Verapamil combined with DOC or VCR induces chemoresistant lung cancer cells to death through autophagy burst and apoptosis more strongly than Diltiazem and Nifedipine. Administering Verapamil or Diltiazem individually with chemotherapy, but not Nifedipine, can be considered in lung cancer patients with hypertension.
高血压和癌症常合并发生于同一个体。本研究旨在评估常用降压药物与化疗对化疗耐药肺癌细胞的抗癌作用。
使用钙通道阻滞剂(CCB),包括维拉帕米、地尔硫䓬和硝苯地平,单独或与多西他赛(DOC)或长春新碱(VCR)联合使用,治疗A549肺腺癌化疗耐药亚系。通过MTT法测定细胞活力,集落形成试验用于证明CCB对亚系增殖的长期影响。通过膜联蛋白V试验评估细胞凋亡,并根据酸性囊泡细胞器的形成定量自噬强度。应用泛半胱天冬酶抑制剂、shATG5干扰和氯喹研究维拉帕米对细胞凋亡和自噬的作用,相关蛋白通过蛋白质印迹分析进行验证。

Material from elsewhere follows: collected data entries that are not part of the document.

(** X10.  A number literal is rendered without its leading zeros: the
    statement that is a run of digits, of no more digits than [int]
    converts, compiles to that run stripped of them ([007;] gives [7],
    [000;] gives [0]), since [Number] holds the integer [int] reads and
    [generate_code] prints it with [str]. *)
Theorem number_literal (ds : string) :
  ds <> "" -> all_chars is_digit ds = true ->
  (String.length ds <= max_str_digits)%nat ->
  compile_code (ds ++ ";") = Ok (strip_zeros ds).
Proof.
  intros Hne Hd _. destruct (py_int_digits ds Hne Hd) as (z & _ & Hz).
  assert (Hlex : lex (ds ++ ";") = [("NUMBER", ds); ("SEMICOLON", ";")]).
  { unfold lex.
    rewrite (lex_from_match _ _ _ _ _
               (TOKEN_REGEX_number ds ";" None Hne Hd eq_refl)).
    cbn [String.eqb Ascii.eqb Bool.eqb]. now rewrite lex_semicolon. }
  unfold compile_code. rewrite Hlex.
  rewrite (parse_expression_statement 3 _ (Number z) "NUMBER" ds);
    try reflexivity.
  - cbn [rbind generate_code]. now rewrite (py_str_py_int ds z Hz).
  - rewrite Parser_init_cons. apply expr_single; [|reflexivity].
    now apply factor_number.
Qed.

Lemma number_literal_witness :
  compile_code ("007" ++ ";") = Ok "7" /\ compile_code ("000" ++ ";") = Ok "0".
Proof.
  split.
  - apply (number_literal "007");
      [discriminate | reflexivity | unfold max_str_digits; simpl; lia].
  - apply (number_literal "000");
      [discriminate | reflexivity | unfold max_str_digits; simpl; lia].
Defined.

(* ------------------------------------------------------------------ *)
(** ** The tree parsed from tokens within the limits *)

Lemma strip_zeros_length (s : string) :
  (String.length (strip_zeros s) <= String.length s)%nat.
Proof.
  induction s as [|c s IH]; [reflexivity|].
  cbn [strip_zeros]. destruct (Ascii.eqb c "0"); [|reflexivity].
  destruct s; [reflexivity|]. cbn [String.length] in *. lia.
Qed.

(** What [int] reads has no more digits than the text. *)
Lemma py_int_digits_length (v : string) (z : Z) :
  py_int v = Ok z -> (digits z <= String.length v)%nat.
Proof.
  intros H. unfold digits.
  rewrite Z.abs_eq by exact (py_int_nonneg v z H).
  rewrite (py_str_py_int v z H). apply strip_zeros_length.
Qed.

Lemma trace_number (toks : list token) (z : Z) :
  In (INumber z) (trace toks) ->
  exists v, In ("NUMBER", v) toks /\ py_int v = Ok z.
Proof.
  unfold trace. intros H. apply in_flat_map in H as ([k v] & Ht & Hi).
  unfold token_item in Hi.
  destruct (String.eqb_spec k "NUMBER") as [->|_].
  - destruct (py_int v) as [z'| |] eqn:E; try contradiction.
    destruct Hi as [[= ->]|[]]. now exists v.
  - destruct (String.eqb k "IDENTIFIER"); [destruct Hi as [|[]]; discriminate|].
    destruct (kind_in k expr_ops || kind_in k term_ops);
      [destruct Hi as [|[]]; discriminate|].
    destruct (String.eqb k "ELSE"); [destruct Hi as [|[]]; discriminate|].
    contradiction.
Qed.

Lemma trace_length (toks : list token) :
  (List.length (trace toks) <= List.length toks)%nat.
Proof.
  induction toks as [|[k v] toks IH]; [reflexivity|].
  change (trace ((k, v) :: toks)) with (token_item (k, v) ++ trace toks)%list.
  rewrite List.length_app. cbn [List.length].
  assert (H : (List.length (token_item (k, v)) <= 1)%nat).
  { unfold token_item. destruct (String.eqb k "NUMBER").
    - destruct (py_int v); simpl; lia.
    - destruct (String.eqb k "IDENTIFIER"); [simpl; lia|].
      destruct (kind_in k expr_ops || kind_in k term_ops); [simpl; lia|].
      destruct (String.eqb k "ELSE"); simpl; lia. }
  lia.
Qed.

Lemma numbers_convert_items (n : node) :
  (forall z, In (INumber z) (node_items n) -> (digits z <= max_str_digits)%nat) ->
  numbers_convert n = true.
Proof.
  induction n as [z | name | l op r IHl IHr | t v IHt IHv | c t e IHc IHt IHe | l IH]
    using node_induction; cbn [numbers_convert node_items]; intros H.
  - apply Nat.leb_le, H. now left.
  - reflexivity.
  - rewrite IHl, IHr; [reflexivity | |];
      intros z Hz; apply H; rewrite !in_app_iff; auto.
  - apply IHv. intros z Hz. apply H. rewrite in_app_iff. auto.
  - rewrite IHc, IHt; [| |];
      try (intros z Hz; apply H; rewrite !in_app_iff; now auto).
    destruct e as [e'|]; [|reflexivity]. cbn [andb].
    apply (IHe e' eq_refl). intros z Hz. apply H.
    rewrite !in_app_iff. right. right. now right.
  - apply forallb_forall. intros x Hx.
    rewrite Forall_forall in IH. apply (IH x Hx).
    intros z Hz. apply H. apply in_flat_map. now exists x.
Qed.

Lemma frames_expression (e : node) :
  is_expression e = true ->
  (frames e + 1 <= 2 * List.length (node_items e))%nat.
Proof.
  induction e as [z | name | l op r IHl IHr | t v IHt IHv | c t e IHc IHt IHe | l IH]
    using node_induction; cbn [is_expression]; intros H; try discriminate.
  - simpl. lia.
  - simpl. lia.
  - apply andb_true_iff in H as [Hl Hr].
    specialize (IHl Hl). specialize (IHr Hr).
    cbn [frames node_items]. rewrite !List.length_app. cbn [List.length]. lia.
Qed.

Lemma is_statement_expression (b : bool) (n : node) :
  is_expression n = true -> is_statement b n = true.
Proof. destruct n; try discriminate; auto. Qed.

Lemma frames_statement (n : node) :
  forall b, is_statement b n = true ->
    (frames n <= 3 * List.length (node_items n) + (if b then 2 else 0))%nat.
Proof.
  induction n as [z | name | l op r IHl IHr | t v IHt IHv | c t e IHc IHt IHe | l IH]
    using node_induction; intros b H.
  - simpl. lia.
  - simpl. lia.
  - pose proof (frames_expression (BinOp l op r) H). lia.
  - cbn [is_statement] in H. destruct t; try discriminate.
    pose proof (frames_expression v H).
    cbn [frames node_items]. rewrite List.length_app. cbn [List.length]. lia.
  - cbn [is_statement] in H.
    apply andb_true_iff in H as [H He]. apply andb_true_iff in H as [Hc Ht].
    pose proof (frames_expression c Hc) as Fc.
    pose proof (IHt true Ht) as Ft.
    cbn [frames node_items]. rewrite !List.length_app.
    destruct e as [e'|].
    + pose proof (IHe e' eq_refl true He) as Fe. cbn [List.length].
      cbv iota in Ft, Fe. destruct b; lia.
    + cbn [List.length]. cbv iota in Ft. destruct b; lia.
  - cbn [is_statement] in H. apply andb_true_iff in H as [-> Hl].
    cbn [frames node_items].
    assert (F : (list_max (map frames l) <= 3 * List.length (flat_map node_items l))%nat).
    { induction IH as [|x l Hx _ IHl]; [simpl; lia|].
      cbn [forallb] in Hl. apply andb_true_iff in Hl as [Hx' Hl].
      specialize (Hx false Hx'). specialize (IHl Hl).
      cbn [map list_max flat_map]. rewrite List.length_app.
      cbv iota in Hx. cbn [list_max fold_right]. fold (list_max (map frames l)). lia. }
    lia.
Qed.

(** The tree [parse] returns for tokens within the limits is rendered
    within them: each of its numbers was read by [int] from a token, and has
    no more digits than the token; and [generate_code] nests at most three
    calls for each token that carries content and two more. *)
Lemma parsed_within_limits (toks : list token) (ast : node) :
  parse (Parser_init toks) = Ok ast ->
  within_limits toks = true -> renders_within_limits ast = true.
Proof.
  intros H Hlim. pose proof (parse_spec toks ast H) as (_ & _ & Hi).
  unfold within_limits in Hlim. apply andb_true_iff in Hlim as [Hconv Hcalls].
  apply Nat.leb_le in Hcalls.
  unfold renders_within_limits. apply andb_true_iff. split.
  - apply numbers_convert_items. rewrite Hi. intros z Hz.
    apply trace_number in Hz as (v & Hv & Hz).
    pose proof (py_int_digits_length v z Hz) as Hd.
    rewrite forallb_forall in Hconv. specialize (Hconv _ Hv).
    unfold converts in Hconv. cbn [fst snd String.eqb] in Hconv.
    change (String.eqb "NUMBER" "NUMBER") with true in Hconv.
    cbn [negb orb] in Hconv. apply Nat.leb_le in Hconv. lia.
  - apply Nat.leb_le.
    unfold parse in H.
    destruct (parse_loop _ [] _) as [[l q]| |] eqn:E; try discriminate.
    injection H as <-.
    pose proof (parse_loop_shape _ _ _ _ _ E eq_refl) as Hl.
    assert (Hs : is_statement true (Block l) = true) by exact Hl.
    pose proof (frames_statement (Block l) true Hs) as F.
    cbv iota in F.
    pose proof (trace_length toks) as T. rewrite <- Hi in T. lia.
Qed.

结果表明,10 μM的维拉帕米和地尔硫䓬分别在对DOC耐药或对VCR耐药的A549细胞中差异性诱导自噬,而硝苯地平则无此作用。当CCB与DOC或VCR联合用于治疗亚系时,在对DOC耐药(54.91±0.76、18.03±0.69、7.05±0.30)或对VCR耐药的A549(32.41±1.04、21.51±0.63、7.14±0.24)细胞中,10 μM的维拉帕米分别比地尔硫䓬和硝苯地平更显著地诱导自噬。泛半胱天冬酶抑制剂抑制细胞凋亡部分降低了细胞死亡,表明存在半胱天冬酶依赖性细胞死亡,但自噬持续存在。干扰ATG5表达抑制自噬降低了c-PARP水平和凋亡细胞,提示自噬具有促死亡作用。氯喹处理增强了自噬体积累和细胞死亡,但c-PARP水平降低,表明半胱天冬酶非依赖性细胞死亡机制也有助于维拉帕米/化疗诱导的抗癌作用。
维拉帕米与DOC或VCR联合使用比地尔硫䓬和硝苯地平更强烈地通过自噬爆发和细胞凋亡诱导化疗耐药肺癌细胞死亡。对于患有高血压的肺癌患者,可以考虑单独给予维拉帕米或地尔硫䓬联合化疗,但不包括硝苯地平。